DNA-bridging by an archaeal histone variant via a unique tetramerisation interface

In eukaryotes, histone paralogues form obligate heterodimers such as H3/H4 and H2A/H2B that assemble into octameric nucleosome particles. Archaeal histones are dimeric and assemble on DNA into ‘hypernucleosome’ particles of varying sizes with each dimer wrapping 30 bp of DNA. These are composed of canonical and variant histone paralogues, but the function of these variants is poorly understood. Here, we characterise the structure and function of the histone paralogue MJ1647 from Methanocaldococcus jannaschii that has a unique C-terminal extension enabling MJ1647 homotetramerisation. The 1.9 Å X-ray structure of a dimeric MJ1647 species, structural modelling of the tetramer, and site-directed mutagenesis reveal that the C-terminal tetramerization module consists of two alpha helices in a handshake arrangement. Unlike canonical histones like M. jannaschii A3, MJ1647 tetramers can bridge two DNA molecules in vitro.

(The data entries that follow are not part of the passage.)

(** for i := range m { for j := range v { m[i][j] op= v[j] } } *)
Definition vec_kernel (m : list slice) (v : slice) : go heap unit :=
  Go.for_range (length m) (fun i =>
    Go.for_range (len v) (fun j =>
      do mi <- Go.index m i;
      do x <- elem mi j;
      do y <- elem v j;
      set_elem mi j (op x y))).

(** for i := range m { for j := range m[i] { m[i][j] op= v[i][j] } } *)
Definition mat_kernel (m v : list slice) : go heap unit :=
  Go.for_range (length m) (fun i =>
    do mi <- Go.index m i;
    Go.for_range (len mi) (fun j =>
      do mi <- Go.index m i;
      do x <- elem mi j;
      do vi <- Go.index v i;
      do y <- elem vi j;
      set_elem mi j (op x y))).
End Kernels.

(** AddVec, SubVec, MultVec and DivVec. *)
Definition vector_kernel (o : family) : list slice -> slice -> go heap unit :=
  vec_kernel (operator o).

(** The dynamic type of the [interface{}] argument, slices as headers. *)
Inductive operand : Type :=
| OFloat (v : float64)
| OVec (v : slice)
| OMat (v : list slice)
| OOther (ty : string).

(** Add, Sub, Mult and Div: the type switch hands the operand, a slice as
    its header, to the kernel. *)
Definition dispatcher (o : family) (m : list slice) (val : operand)
  : go heap unit :=
  match val with
  | OFloat v => scalar_kernel (operator o) m v
  | OVec v => vec_kernel (operator o) m v
  | OMat v => mat_kernel (operator o) m v
  | OOther ty =>
      Go.raise (Message (operand_message (dispatcher_name o) ty))
  end.

Section Append.
(** The spare cells that the run time adds when [append] has to move a
    slice of [n] values; their number depends on the version of Go. *)
Variable room : nat -> nat.

(** [append(s, y)]: in place where [s] has spare capacity, into a new
    array otherwise. *)
Definition append (s : slice) (y : float64) : go heap slice :=
  if decide (len s < cap s)
  then store (arr s) (off s + len s) y;;
       Go.ret (Slice (arr s) (off s) (S (len s)) (cap s))
  else
    do h <- Go.get;
    Go.put (h ++ [contents h s ++ y :: replicate (room (len s)) F64.zero]);;
    Go.ret (Slice (length h) 0 (S (len s)) (S (len s) + room (len s))).
(** X20: enrolling a learner in a course is what gives them access to
    it, and deleting the enrollment takes the access away: in a store
    with at most one enrollment per learner and course, [canAccessCourse]
    says no before the creation, yes after it, and no again after the
    deletion. *)
Theorem X20_course_access_follows_enrollment :
  forall (learnerSession : Session) (g : Outcome (option Session)) (db : DB),
    role (user learnerSession) = learner ->
    one_enrollment_per_pair db ->
    (forall s env body status e db',
        EnrollmentsRoute.POST s env body db = (Success status e, db') ->
        Validations.ec_learner_id body = id (user learnerSession) ->
        AuthHelpers.canAccessCourse (Validations.ec_course_id body) (Some learnerSession) g
          (Resolved db) = Resolved false
        /\ AuthHelpers.canAccessCourse (Validations.ec_course_id body)
             (Some learnerSession) g (Resolved db') = Resolved true)
    /\ (forall s i status u db' e,
           EnrollmentsIdRoute.DELETE s i db = (Success status u, db') ->
           getEnrollment i db = Some e ->
           Enrollments.learner_id e = id (user learnerSession) ->
           AuthHelpers.canAccessCourse (Enrollments.course_id e) (Some learnerSession) g
             (Resolved db) = Resolved true
           /\ AuthHelpers.canAccessCourse (Enrollments.course_id e)
                (Some learnerSession) g (Resolved db') = Resolved false).
Proof.
  intros ls g db Hrole Hpair. split.
  - intros s env body status e db' Hpost Hl.
    apply enrollment_POST_success in Hpost.
    destruct Hpost as (Hdup & _ & Hel & Hec & Hrows & _).
    rewrite !canAccessCourse_learner by exact Hrole.
    rewrite Hl in Hdup, Hel.
    pose proof (single_none_short _ _ Hdup (Hpair _ _)) as Hnil.
    rewrite Hrows, filter_app, Hnil. cbn [filter app].
    rewrite Hel, Hec, !String.eqb_refl. split; reflexivity.
  - intros s i status u db' e Hdel Hget Hl.
    rewrite !canAccessCourse_learner by exact Hrole.
    unfold getEnrollment in Hget. apply single_In in Hget. destruct Hget as [He Hid].
    apply String.eqb_eq in Hid.
    assert (Hone : filter (fun x => String.eqb (Enrollments.learner_id x) (id (user ls))
                                    && String.eqb (Enrollments.course_id x)
                                         (Enrollments.course_id e))
                     (enrollments db) = [e]).
    { assert (Hin : In e (filter (fun x => String.eqb (Enrollments.learner_id x)
                                              (id (user ls))
                                            && String.eqb (Enrollments.course_id x)
                                                 (Enrollments.course_id e))
                            (enrollments db))).
      { apply filter_In. split; [exact He|]. rewrite Hl, !String.eqb_refl. reflexivity. }
      specialize (Hpair (id (user ls)) (Enrollments.course_id e)).
      destruct (filter _ (enrollments db)) as [|a [|b l]];
        [contradiction| |simpl in Hpair; lia].
      destruct Hin as [->|[]]. reflexivity. }
    rewrite Hone. split; [reflexivity|].
    destruct (enrollment_DELETE_effect s i db) as [Hsame|[_ Hdb]].
    + exfalso. revert Hdel Hsame.
      unfold EnrollmentsIdRoute.DELETE, withAuth, EnrollmentsIdRoute.DELETE_handler.
      destruct s as [session|]; [|discriminate].
      split_handler; intros Hdel Hsame; try discriminate Hdel.
      injection Hdel as _ _ <-.
      assert (Hin : In e (enrollments db)) by exact He.
      rewrite <- Hsame in Hin at 1. cbn [snd enrollments set_enrollments] in Hin.
      apply filter_In in Hin. destruct Hin as [_ Hne].
      rewrite Hid, String.eqb_refl in Hne. discriminate Hne.
    + rewrite Hdel in Hdb. cbn [snd] in Hdb. rewrite Hdb.
      cbn [enrollments set_enrollments]. rewrite filter_comm, Hone. cbn [filter].
      rewrite Hid, String.eqb_refl. reflexivity.
Qed.
(** [ServeConn] up to the call of [ServeCodec]: [decoded] is what the
    JSON decoder makes of the first bytes of the connection.  Each of the
    three failures is logged and the connection is closed without a frame
    being written. *)
Inductive handshake : Type :=
  | OptionsError (err : error)
  | InvalidMagicNumber (m : Z)
  | InvalidCodecType (t : codec.Type_)
  | Serving (opt : Option_).

Definition ServeConn (decoded : error + Option_) : handshake :=
  match decoded with
  | inl err => OptionsError err
  | inr opt =>
      if negb (OptMagicNumber opt =? MagicNumber)%Z
      then InvalidMagicNumber (OptMagicNumber opt)
      else if negb (bool_decide (CodecType opt ∈ codec.NewCodecFuncMap))
      then InvalidCodecType (CodecType opt)
      else Serving opt
  end.

(** [findService]: the three named results [(svc, mtype, err)]. *)
Definition findService (server : Server_) (serviceMethod : string)
    : option service * option methodType * option error :=
  let dot := strings.LastIndexByte serviceMethod "." in
  if (dot <? 0)%Z then
    (None, None,
     Some (errorString
             ("rpc server: service/method request ill-formed: " +:+ serviceMethod)))
  else
    let serviceName := strings.prefix (Z.to_nat dot) serviceMethod in
    let methodName := strings.suffix (Z.to_nat (dot + 1)) serviceMethod in
    match serviceMap server !! serviceName with
    | None =>
        (None, None,
         Some (errorString ("rpc server: can't find service " +:+ serviceName)))
    | Some svc =>
        match method_ svc !! methodName with
        | None =>
            (Some svc, None,
             Some (errorString ("rpc server: can't find method " +:+ methodName)))
        | Some mtype => (Some svc, Some mtype, None)
        end
    end.

End Server.

(* ===================================================================== *)
(** ** server.go: handleRequest as a transition system *)
(* ===================================================================== *)

(** [handleRequest] runs two tasks that meet on the unbuffered channels
    [called] and [sent]: the handler itself and the goroutine that invokes
    the method.  Each statement that touches shared state (the channels,
    [req.h], the codec) is one action; a send on an unbuffered channel and
    the matching receive are one joint action.  [time.After] is a timer
    whose expiry is an action that is enabled while the handler waits in
    its [select].  A schedule is a list of actions; an action that is not
    enabled leaves the state as it is. *)
Module Handler.
Import codec.

(** [fmt.Sprintf("%s", d)] for a [time.Duration]. *)
Class DurationFmt : Type := { Duration_String : Z → string }.

Section with_body.
Context {V : Type} `{!DurationFmt}.
(** * GameServerEC2Discord: the interaction-dispatch protocol

    A shallow embedding of the two Lambda handlers of the repository,

    - [base_global/lambda/handle-interaction/handler.py] (module [Dispatcher]),
    - [base_global/lambda/manage-instance/handler.py]   (module [Executor]),

    together with the fragment of Python's dynamic semantics they rely on
    (module [Py]).  Library code that the handlers call but that is not
    part of the repository (PyNaCl, [json], [base64], boto3, urllib) is
    taken as an environment record of functions; every call that leaves
    the process is recorded in a trace of [action]s. *)

From Stdlib Require Import ZArith List String Ascii Strings.Byte Bool Lia.
From Stdlib Require Import Floats.SpecFloat Numbers.DecimalString.
Import ListNotations.

Set Warnings "-register-all".

Local Open Scope string_scope.
Local Open Scope Z_scope.
Local Open Scope list_scope.

(* ===================================================================== *)
(** ** Python values, exceptions and the effect monad                     *)
(* ===================================================================== *)

Module Py.

(** [bytes] objects. *)
Definition bytes := list byte.

(** The exceptions that can travel through the two handlers.  Only the
    classes the handlers name in an [except] clause, and the ones raised
    by the builtins modelled below, are told apart. *)
Inductive exn : Type :=
| ValueError
| TypeError
| AttributeError
| KeyError
| IndexError
| UnicodeDecodeError
| BinasciiError
| BadSignatureError
| JSONDecodeError
| ClientError (message : string)
| HTTPError (code : Z) (payload : bytes)
| URLError
| OtherError (name : string).
(** * k8s-inspector: the master health checker of [master_health.py]

    A shallow embedding of the [MasterHealth] class: the two paginated
    fetchers ([_get_paginated_pods], [_get_paginated_response]) and the
    probes [check_master_nodes], [check_etcd_health],
    [check_api_server_health], [check_critical_operators],
    [check_control_plane_pods] and [check_certificates].

    Modelling conventions.
    - The cluster behind [dyn_client] / [k8s_client] is an abstract,
      stateful server: every API call takes the server state and returns
      either an exception or a response, together with the next state.
    - The module-level [console] and [time.sleep] are effects recorded in
      the [World]: the lines printed and the delays slept, in order. A
      print of interpolated text goes through the console's markup parser
      and raises [MarkupError] when the parser refuses the text.
    - Python exceptions are results ([Exc]); a [while] loop whose exit
      depends on the server runs on fuel and yields [Diverge] when the fuel
      is used up.
    - A field the code reads behind a [hasattr] test is an [Attr]: it is
      missing, or holds [None], or holds a value. The client classes
      declare every field, so an unset field of an API object holds
      [None]; reading through it raises. Every API call returns a fresh
      object. *)

From Stdlib Require Import String Ascii List Bool Arith Lia DecimalString.
Import ListNotations.
Open Scope string_scope.
Open Scope list_scope.
Lemma candidates_exactly_close_pairs_witness :
  length (all_samples 0 2 twin_bounds twin_streams) = 6%nat /\
  point (nth 4 (all_samples 0 2 twin_bounds twin_streams) no_sample)
  = pointOnStream (IZR 1 / IZR 2) 0 (flat_params 0) twin_bounds /\
  streamId (nth 4 (all_samples 0 2 twin_bounds twin_streams) no_sample) = "B".
Proof.
  destruct (candidates_exactly_close_pairs twin_streams 0 0 100 2 twin_bounds
              ltac:(lia)) as (Hlen & Hnth & _).
  split; [exact Hlen |].
  destruct (Hnth 4%nat ltac:(rewrite Hlen; cbn; lia)) as (Hp & Hid & _).
  split; [exact Hp | exact Hid].
Defined.

(** C1, counterexample.  Two streams that share the identifier A: the
    first sample of the one and the first sample of the other are samples
    of different streams, at the same path coordinate and the same place,
    yet the scan emits nothing, because it tells streams apart by their
    identifiers. *)
Lemma shared_identifier_counterexample :
  let all := all_samples 0 2 twin_bounds echo_streams in
  let p := pointOnStream (0 / 2) 0 (flat_params 0) twin_bounds in
  nth 0 all no_sample = tag (nth 0 echo_streams no_stream) p /\
  nth 3 all no_sample = tag (nth 1 echo_streams no_stream) p /\
  Rabs (StreamPoint.u p - StreamPoint.u p) <= 0 /\
  (StreamPoint.x p - StreamPoint.x p) * (StreamPoint.x p - StreamPoint.x p)
  + (StreamPoint.y p - StreamPoint.y p) * (StreamPoint.y p - StreamPoint.y p)
  + (StreamPoint.z p - StreamPoint.z p) * (StreamPoint.z p - StreamPoint.z p)
  <= 100 * 100 /\
  candidates 0 0 100 2 twin_bounds echo_streams = [].
Proof.
  cbv zeta. split; [reflexivity |]. split; [reflexivity |].
  split; [rewrite Rminus_diag, Rabs_R0; lra |].
  split; [rewrite !Rminus_diag; lra |].
  unfold candidates. apply (outer_loop_same_id _ _ "A").
  intros a Ha. unfold all_samples, echo_streams in Ha.
  rewrite in_flat_map in Ha. destruct Ha as (s & Hs & Ha).
  unfold stream_samples in Ha. rewrite in_map_iff in Ha.
  destruct Ha as (q & <- & _).
  destruct Hs as [<- | [<- | []]]; reflexivity.
Qed.

(** ** Every candidate has a representative of its cell *)

Lemma dedupe_loop_covers (threshold : R) (cs : list Convergence.t)
    (seen : gset (cell * cell * cell)) (acc : list Convergence.t) :
  (forall k, k ∈ seen -> exists d, In d acc /\ voxel_key threshold d = k) ->
  forall c, In c cs \/ In c acc ->
    exists d, In d (dedupe_loop threshold cs seen acc) /\
              voxel_key threshold d = voxel_key threshold c.
Proof.
  revert seen acc. induction cs as [| c0 cs IH]; intros seen acc Hseen c Hc.
  - destruct Hc as [[] | Hc]. now exists c.
  - cbn [dedupe_loop].
    destruct (decide (voxel_key threshold c0 ∈ seen)) as [Hin | Hout].
    + destruct Hc as [[<- | Hc] | Hc].
      * destruct (Hseen _ Hin) as (d0 & Hd0 & Hk0).
        destruct (IH seen acc Hseen d0 (or_intror Hd0)) as (d & Hd & Hk).
        exists d. split; [exact Hd | congruence].
      * apply (IH seen acc Hseen). now left.
      * apply (IH seen acc Hseen). now right.
    + assert (Hseen' : forall k, k ∈ ({[voxel_key threshold c0]} ∪ seen) ->
                exists d, In d (acc ++ [c0]) /\ voxel_key threshold d = k).
      { intros k. rewrite elem_of_union, elem_of_singleton.
        intros [-> | Hk].
        - exists c0. split; [| reflexivity]. apply in_or_app. right. now left.
        - destruct (Hseen k Hk) as (d & Hd & Hkd).
          exists d. split; [| exact Hkd]. apply in_or_app. now left. }
      apply (IH _ _ Hseen').
      destruct Hc as [[<- | Hc] | Hc].
      * right. apply in_or_app. right. now left.
      * now left.
      * right. apply in_or_app. now left.
Qed.

Lemma dedupe_covers (threshold : R) (cs : list Convergence.t) (c : Convergence.t) :
  In c cs ->
  exists d, In d (dedupe threshold cs) /\
            voxel_key threshold d = voxel_key threshold c.
Proof.
  intros Hc. unfold dedupe.
  apply (dedupe_loop_covers threshold cs ∅ []).
  - intros k Hk. exfalso. revert Hk. apply not_elem_of_empty.
  - left. exact Hc.
Qed.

Using single-molecule tethered particle motion and DNA binding assays, we show that MJ1647 tetramers bind ~60 bp DNA and compacts DNA in a highly cooperative manner. We furthermore show that MJ1647 effectively competes with the transcription machinery to block access to the promoter in vitro. Our results reveal MJ1647 as the first histone with DNA bridging properties, which has important implications for genome structure and gene expression in archaea.